In sigmoid volvulus (SV), the sigmoid colon wraps around itself and its mesentery. Sigmoid volvulus accounts for 2% to 50% of all colonic obstructions and has an interesting geographic dispersion. SV generally affects adults, and it is more common in males. The etiology of sigmoid volvulus is multifactorial and controversial; the main symptoms are abdominal pain, distention, and constipation, while the main signs are abdominal distention and tenderness. Routine laboratory findings are not pathognomonic: Plain abdominal X-ray radiographs show a dilated sigmoid colon and multiple small or large intestinal air-fluid levels, and abdominal CT and MRI demonstrate a whirled sigmoid mesentery. Flexible endoscopy shows a spiral sphincter-like twist of the mucosa.

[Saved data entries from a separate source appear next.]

(** C29. A new thread's storage: [_dl_get_tls_static_info] reports a size and
    an alignment, and [_dl_allocate_tls] allocates one block of exactly those
    and returns the thread pointer in it; the only other outcome is the
    allocation failure of this call, for the block or, with the block mapped,
    for the page of its DTV.  Every static module's block then holds its image
    followed by zeros at an address with the residue of its [vaddr], the DTV
    maps the module to that block as far as the DTV goes (64 modules; a module
    beyond has its block, but no entry), the rseq area reads "registration
    failed" and the TCB points to itself.  This is for alignments up to a page,
    which is all that [mmap] gives; modules recorded by [add_static_module]
    must have been given places of the layout that no other module has. *)
Theorem new_thread_storage {Source} `{ImageSource Source, Build, KernelLaws} X (s : tls_state Source) a :
  tls_reachable X s → STATIC_TLS s = Some a → max_align a ≤ 4096 →
  Forall image_fits (STATIC_TLS_MODULES s) → added_fit X a (STATIC_TLS_MODULES s) →
  ∃ size align, static_info s = Ret ((size, align), s) ∧
  ((allocate 0 s = Panic
    ∧ (mmap_at (tmem s) (round_page (Z.max size align)) = None
       ∨ ∃ base m1, fresh_block (tmem s) (mkLayout size align) base m1 ∧ mmap_at m1 4096 = None)) ∨
  ∃ tp s', allocate 0 s = Ret (tp, s') ∧ tables s' = tables s
    ∧ tp mod align = 0
    ∧ TLS_ALLOCATIONS s' = TLS_ALLOCATIONS s ++ [mkAllocation tp (tp + TLS_TCB_SIZE - size) (mkLayout size align)]
    ∧ (∀ m image, m ∈ STATIC_TLS_MODULES s → image_of m = Some image →
         bytes_at (tmem s') (tp + sm_offset m) (block_of image (info_memsz (sm_info m)))
         ∧ Dtv.dtv_value tp (sm_id m) (tmem s')
             = Ret (if decide (sm_id m ≤ Dtv.DTV_SLOT_COUNT) then Some (tp + sm_offset m) else None, tmem s')
         ∧ ∃ p, module_align (sm_info m) = Some p ∧ (tp + sm_offset m - info_vaddr (sm_info m)) mod p = 0)
    ∧ bytes_at (tmem s') (tp - static_total a) rseq_init
    ∧ load64 tp (tmem s') = Ret (tp, tmem s')).
Proof.
  intros Hreach Ha Hmax Hmods Hadd. pose proof (tls_reachable_inv X s Hreach) as Hinv.
  pose proof Hinv as [Hta Hla _]. rewrite Ha in Hla. pose proof Hla as [Hu Hk _ _].
  pose proof (own_laid_out _ _ _ Hla Hadd) as [Hp _].
  destruct (storage_bounds a Hu Hk Hmax) as (Ht & Hs & Hmod & Hal).
  exists (storage_static a + TLS_TCB_SIZE), (storage_align a). split; [by apply static_info_run|].
  destruct (allocate_storage_run s a Ha Hu Hk Hmax) as [Hlok [[Hpan Hno]|(base & m1 & Hf & Hst)]];
    unfold allocate; rewrite Z.eqb_refl.
  { left. split; [|by left]. unfold mbind, st_bind. by rewrite Hpan. }
  erewrite st_bind_run by exact Hst.
  set (l := mkLayout _ _) in *. set (s1 := mkTls _ _ _ _ _ _ _). set (tp := base + storage_static a) in *.
  pose proof Hf as [Hpos Hpg Hend _ Hmap Hz _ _]. destruct (layout_ok_size l Hlok) as [Hsz _].
  destruct (round_page_bounds _ Hsz) as [Hrp _].
  assert (lsize l = storage_static a + TLS_TCB_SIZE) as Hls by done. unfold TLS_TCB_SIZE in *.
  assert (0 < tp < 2 ^ 63) as Htp by (unfold tp; lia).
  destruct (init_run X s1 a tp) as [[Hpan Hno]|(dtv & m2 & Hrun & Hrs & [(slots & Hrep & Hsl) Hby _ Hself _ _])];
    [by apply (tls_inv_tables X s)|exact Ha|exact Hadd|exact Htp|..|exact Hmods| |].
  { unfold tp. lia. }
  { eapply mapped_le; [exact Hmap|unfold tp; lia|unfold tp; lia]. }
  { eapply Dtv.word_at_zeros; [exact Hz|unfold tp; lia|]. rewrite Z2Nat.id; unfold tp; lia. }
  { left. split; [exact Hpan|]. right. by exists base, m1. }
  assert (tp mod storage_align a = 0) as Htpa.
  { destruct (storage_align_pow a Hk Hmax) as (k & Hk6 & Hpow). unfold tp.
    rewrite Z.add_mod, Hmod by lia. rewrite Hpow. rewrite (mod_pow2_le base k 12); [done|lia|done]. }
  right. exists tp, (with_tmem s1 m2). split; [exact Hrun|]. split_and!; [done|done| | |done|].
  - simpl. do 2 f_equal. unfold tp, l, TLS_TCB_SIZE. f_equal. lia.
  - intros m image Hm Himg. assert (placed a m) as Hpm by (by apply Hp).
    split_and!; [by apply Hby| |by apply (placed_residue a)].
    destruct (ta_slot _ _ Hta m Hm) as [Hid _].
    erewrite Dtv.dtv_value_run by (done || lia). do 2 f_equal.
    destruct Hpm as [_ [? ?]]. unfold end_of, static_total in *.
    destruct (ceil_to_spec (used a) 32); [lia|].
    destruct (decide (sm_id m ≤ Dtv.DTV_SLOT_COUNT)) as [Hid2|]; [|by rewrite decide_False by lia].
    rewrite (Hsl m image Hm Himg Hid2). cbn [fst]. rewrite decide_True; [done|lia].
  - apply load64_run; [done|unfold in_usize; lia].
Qed.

The diagnosis of sigmoid volvulus is established by clinical, radiological, endoscopic, and sometimes operative findings. Although flexible endoscopic detorsion is advocated as the primary treatment choice, emergency surgery is required for patients who present with peritonitis, bowel gangrene, or perforation or for patients whose non-operative treatment is unsuccessful. Although emergency surgery includes various non-definative or definitive procedures, resection with primary anastomosis is the most commonly recommended procedure. After a successful nonoperative detorsion, elective sigmoid resection and anastomosis is recommended. The overall mortality is 10% to 50%, while the overall morbidity is 6% to 24%.